* [What to work on] When you reach the line that contains "service_query_logs qs ck" in the data below, start reproducing lines exactly, and stop after the line that contains "assert (i64_wrap (zlen".

== Exercise data ==

(* ===== verification/AdminGrpc.v ===== *)
(** The admin API over gRPC: the handlers of [api/src/grpc/retention_handler.rs],
    [policy_handler.rs], [audit_handler.rs] and [settings_handler.rs], with the
    translation of their messages in [grpc/conversions.rs].

    The handlers work on the state of [AdminApi]. They take the workspace from the
    caller's key; the [workspace_id] of a request is not read, and the messages
    below leave it out. *)

From stdpp Require Import base gmap sorting list strings.
From S2P Require Import Prelude PolicyStore FileList WriteBuffer TelemetryWriter ParquetWriter Compactor Lease Retention StorageUsage Reclaimer Export Auth Authorize PolicyDb AdminApi.

Module Pb.
Record Policy := mkPbPolicy {
  xp_id : option Z;
  xp_workspace_id : string;
  xp_signal : string;
  xp_operation : string;
  xp_limit_json : string;
  xp_grace_pct : Z;
  xp_hard_block_pct : Z;
  xp_effective_from : Z;
  xp_effective_until : option Z;
  xp_source : string;
}.

Record PolicyConfig := mkPbPolicyConfig {
  xc_signal : string;
  xc_operation : string;
  xc_limit_json : string;
  xc_grace_pct : option Z;
  xc_hard_block_pct : option Z;
  xc_effective_from : option Z;
  xc_effective_until : option Z;
  xc_source : option string;
}.
(** A batch as the engine makes it for [SELECT .. AS bucket, groups, .. AS value]. *)
Definition analytics_batch (group_by : list string) (rows : list (AnalyticsRow F)) (b : RecordBatch) : Prop :=
  num_rows b = length rows ∧ ∃ value_cells, value_column rows value_cells ∧
  columns b = ("bucket", array_ref Int64 (cells_of Int64 ar_bucket rows)) ::
    map (λ g, (g, array_ref Utf8 (cells_of Utf8 (λ r, ar_group r g) rows))) group_by ++
    [("value", to_array value_cells)].

Definition point_of (group_by : list string) (row : AnalyticsRow F) : AnalyticsDataPoint F :=
  mkDataPoint (ar_bucket row) (match ar_value row with inl n => f_of_Z n | inr d => d end)
    (foldl (λ m g, <[g := ar_group row g]> m) ∅ group_by).

Lemma dimension_not_reserved g : allowed_dimension g = true → g ≠ "bucket" ∧ g ≠ "value".
Proof. intros Hg. split; intros ->; discriminate Hg. Qed.

Lemma find_group (col_of : string → ArrayRef) g group_by (rest : list (string * ArrayRef)) :
  g ∈ group_by → find_column g (map (λ g, (g, col_of g)) group_by ++ rest) = Some (col_of g).
Proof.
  induction group_by as [|x l IH]; [by intros ?%elem_of_nil|]. cbn [map app find_column]. intros Hg.
  destruct (String.eqb_spec x g) as [->|Hx]; [done|]. apply IH. apply elem_of_cons in Hg as [->|?]; [done|done].
Qed.
(** C5: A log query over HTTP or gRPC, down to the files. Without a policy enforcer
    and with readable metadata, the answer is the page of the visible log rows
    of the caller's workspace that meet the request's conditions, newest first,
    with their number as the total. Each is a row of that workspace; if the
    request has an end, none is later than it or earlier than the start it
    asked for and than the workspace's retention allows. *)
Theorem service_logs_answers (log_of : R → LogRecord) `{!EngineLaws "logs" log_arrow_schema log_columns log_of}
    qs ck ws (f : Api.LogQueryFilters) (s : ReaderState (R := R) (C := C)) envs1 envs2 t0 te est start :
  policy_enforcer qs = None →
  estimate_scanned_bytes qs ws Logs (timestamp_micros <$> Api.al_start_time f) (timestamp_micros <$> Api.al_end_time f) = Ok est →
  enforce_start retention_message qs ws (ck_retention_ns ck) (Api.al_start_time f ≫= timestamp_nanos_opt) = Ok start →
  env_at s 0 = quiet_env envs1 → env_at s 1 = quiet_env envs2 →
  at_rest byte_size used_key (rd_world s) (signal_file_filter ws "logs" (closed_time_range start (Api.al_end_time f))) t0 te envs1 envs2 →
  let '(limit, offset) := pagination_values (api_pagination (Api.al_limit f) (Api.al_offset f)) in
  let answer := matching (wd_store (rd_world s)) "logs" (log_conds ws (log_storage_filters ws start f)) in
  ∃ s' events sorted,
    service_query_logs qs ck ws f s =
      (s', (events, Ok (Api.mkResponse (map (log_detail ∘ log_of) (page_of (Some limit) (Some offset) sorted)) (zlen answer) 0 limit))) ∧
    wd_store (rd_world s') = wd_store (rd_world s) ∧ sorted ≡ₚ answer ∧ ordered (Some true) sorted ∧
    ∀ r, r ∈ sorted → workspace_of r = uuid_to_string ws ∧
      ∀ t, Api.al_end_time f = Some t → start ≤ ts_of r ≤ default 0 (timestamp_nanos_opt t) ∧
        ∀ c strategy, enforcer qs = Some (c, strategy) → get_cutoff_ns c ws (ck_retention_ns ck) ≤ ts_of r.
Proof.
  intros Hpol Hest Hstart He0 He1 Hrest.
  pose proof (query_logs_answers byte_size hash canonicalize cache_dir used_key used_key_inj byte_size_range uuid_plain log_of
    (rd_world s) (log_storage_filters ws start f) ws envs1 envs2 t0 te eq_refl Hrest) as Hans.
  change (lq_pagination (log_storage_filters ws start f)) with (api_pagination (Api.al_limit f) (Api.al_offset f)) in Hans.
  destruct (pagination_values _) as [limit offset]. destruct Hans as (w' & sorted & Hw & Hperm & Hord & Hq).
  set (answer := matching _ _ _) in *.
  assert (i64_wrap (zlen answer) = zlen answer) as Hlen.
  { apply i64_wrap_small. destruct Hrest as (_ & _ & Hsmall & _). pose proof (length_filter (λ r, signal_of r = "logs" ∧
      satisfies (log_conds ws (log_storage_filters ws start f)) r = true) (visible (wd_store (rd_world s)))).
    subst answer. unfold matching, i64_min, i64_max. lia. }
  set (s' := mkReaderState w' (λ i, rd_envs s (2 + i)%nat)). set (page := mkPage _ _ _ _) in Hq.
  destruct (record_total qs ck ws Logs est (rows_scanned (pr_items page)) s') as [events Hrec].
  exists s', ([] ++ [] ++ [] ++ events ++ []), sorted. split; [|split; [|split; [|split]]]; [|exact Hw|exact Hperm|exact Hord|].
  - eapply svc_bind_step; [by apply no_policy|]. eapply svc_bind_step; [by rewrite Hstart|].
    eapply svc_bind_step; [unfold storage; cbn [sr_query_logs reader_storage parquet_storage]; unfold plain_read, run_reader; rewrite He0, He1, Hq; reflexivity|].
    eapply svc_bind_step; [exact Hrec|]. unfold mret, svc_ret, api_page. cbn [page pr_items pr_total pr_limit].
    by rewrite map_map, Hlen.
  - intros r Hr. rewrite Hperm in Hr. apply matching_in in Hr as [Hws Ht]. split; [done|]. intros t Hend.
    assert (start ≤ ts_of r ≤ default 0 (timestamp_nanos_opt t)) as Hrange.
    { apply (Ht (mkTimeRange start (default 0 (timestamp_nanos_opt t)))). cbn. by rewrite Hend. }
    split; [exact Hrange|]. intros c strategy Hc. pose proof (enforce_start_cutoff retention_message qs ck ws _ start Hstart c strategy Hc). lia.
Qed.
End EndToEnd.
Lemma top_endpoints_ranked_witness : ∃ rows : list (TopEndpoint Z), StronglySorted by_count rows ∧ length rows = 1%nat.
Proof.
  destruct (top_endpoints_ranked (λ _, "") 3 (Api.mkTopNQuery 0 9 (Some 1)) 0%nat 3%nat [] [mkTopEndpoint "" "" 4 0 None 0])
    as (points & durations & errors & rest & _ & Hs & _).
  - vm_compute. reflexivity.
  - eexists. split; [exact Hs|reflexivity].
Defined.

Lemma empty_group_by_fails_witness : ∃ s',
  get_analytics (StorageReader0 := parquet_storage (λ _, 10) (λ _, 0) (λ p, p) "/cache" id id (λ _, "")) (λ _, "refused") id (λ _, "") 0 3
    (Api.mkAnalyticsQuery None None None (Some "") None) (mkReaderState span_world (λ _, idle_env)) =
    (s', ([], Err (Internal "Analytics error: refused"))).
Proof.
  apply (empty_group_by_fails (λ _, 10) (λ _, 0) (λ p, p) "/cache" id id (λ _, "") (λ _, "refused") id 0 3
    (Api.mkAnalyticsQuery None None None (Some "") None) "COUNT(DISTINCT trace_id)" (mkReaderState span_world (λ _, idle_env))); reflexivity.
Defined.
End Witnesses.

===

* [Written answer]
    service_query_logs qs ck ws f s =
      (s', (events, Ok (Api.mkResponse (map (log_detail ∘ log_of) (page_of (Some limit) (Some offset) sorted)) (zlen answer) 0 limit))) ∧
    wd_store (rd_world s') = wd_store (rd_world s) ∧ sorted ≡ₚ answer ∧ ordered (Some true) sorted ∧
    ∀ r, r ∈ sorted → workspace_of r = uuid_to_string ws ∧
      ∀ t, Api.al_end_time f = Some t → start ≤ ts_of r ≤ default 0 (timestamp_nanos_opt t) ∧
        ∀ c strategy, enforcer qs = Some (c, strategy) → get_cutoff_ns c ws (ck_retention_ns ck) ≤ ts_of r.
Proof.
  intros Hpol Hest Hstart He0 He1 Hrest.
  pose proof (query_logs_answers byte_size hash canonicalize cache_dir used_key used_key_inj byte_size_range uuid_plain log_of
    (rd_world s) (log_storage_filters ws start f) ws envs1 envs2 t0 te eq_refl Hrest) as Hans.
  change (lq_pagination (log_storage_filters ws start f)) with (api_pagination (Api.al_limit f) (Api.al_offset f)) in Hans.
  destruct (pagination_values _) as [limit offset]. destruct Hans as (w' & sorted & Hw & Hperm & Hord & Hq).
  set (answer := matching _ _ _) in *.
  assert (i64_wrap (zlen answer) = zlen answer) as Hlen.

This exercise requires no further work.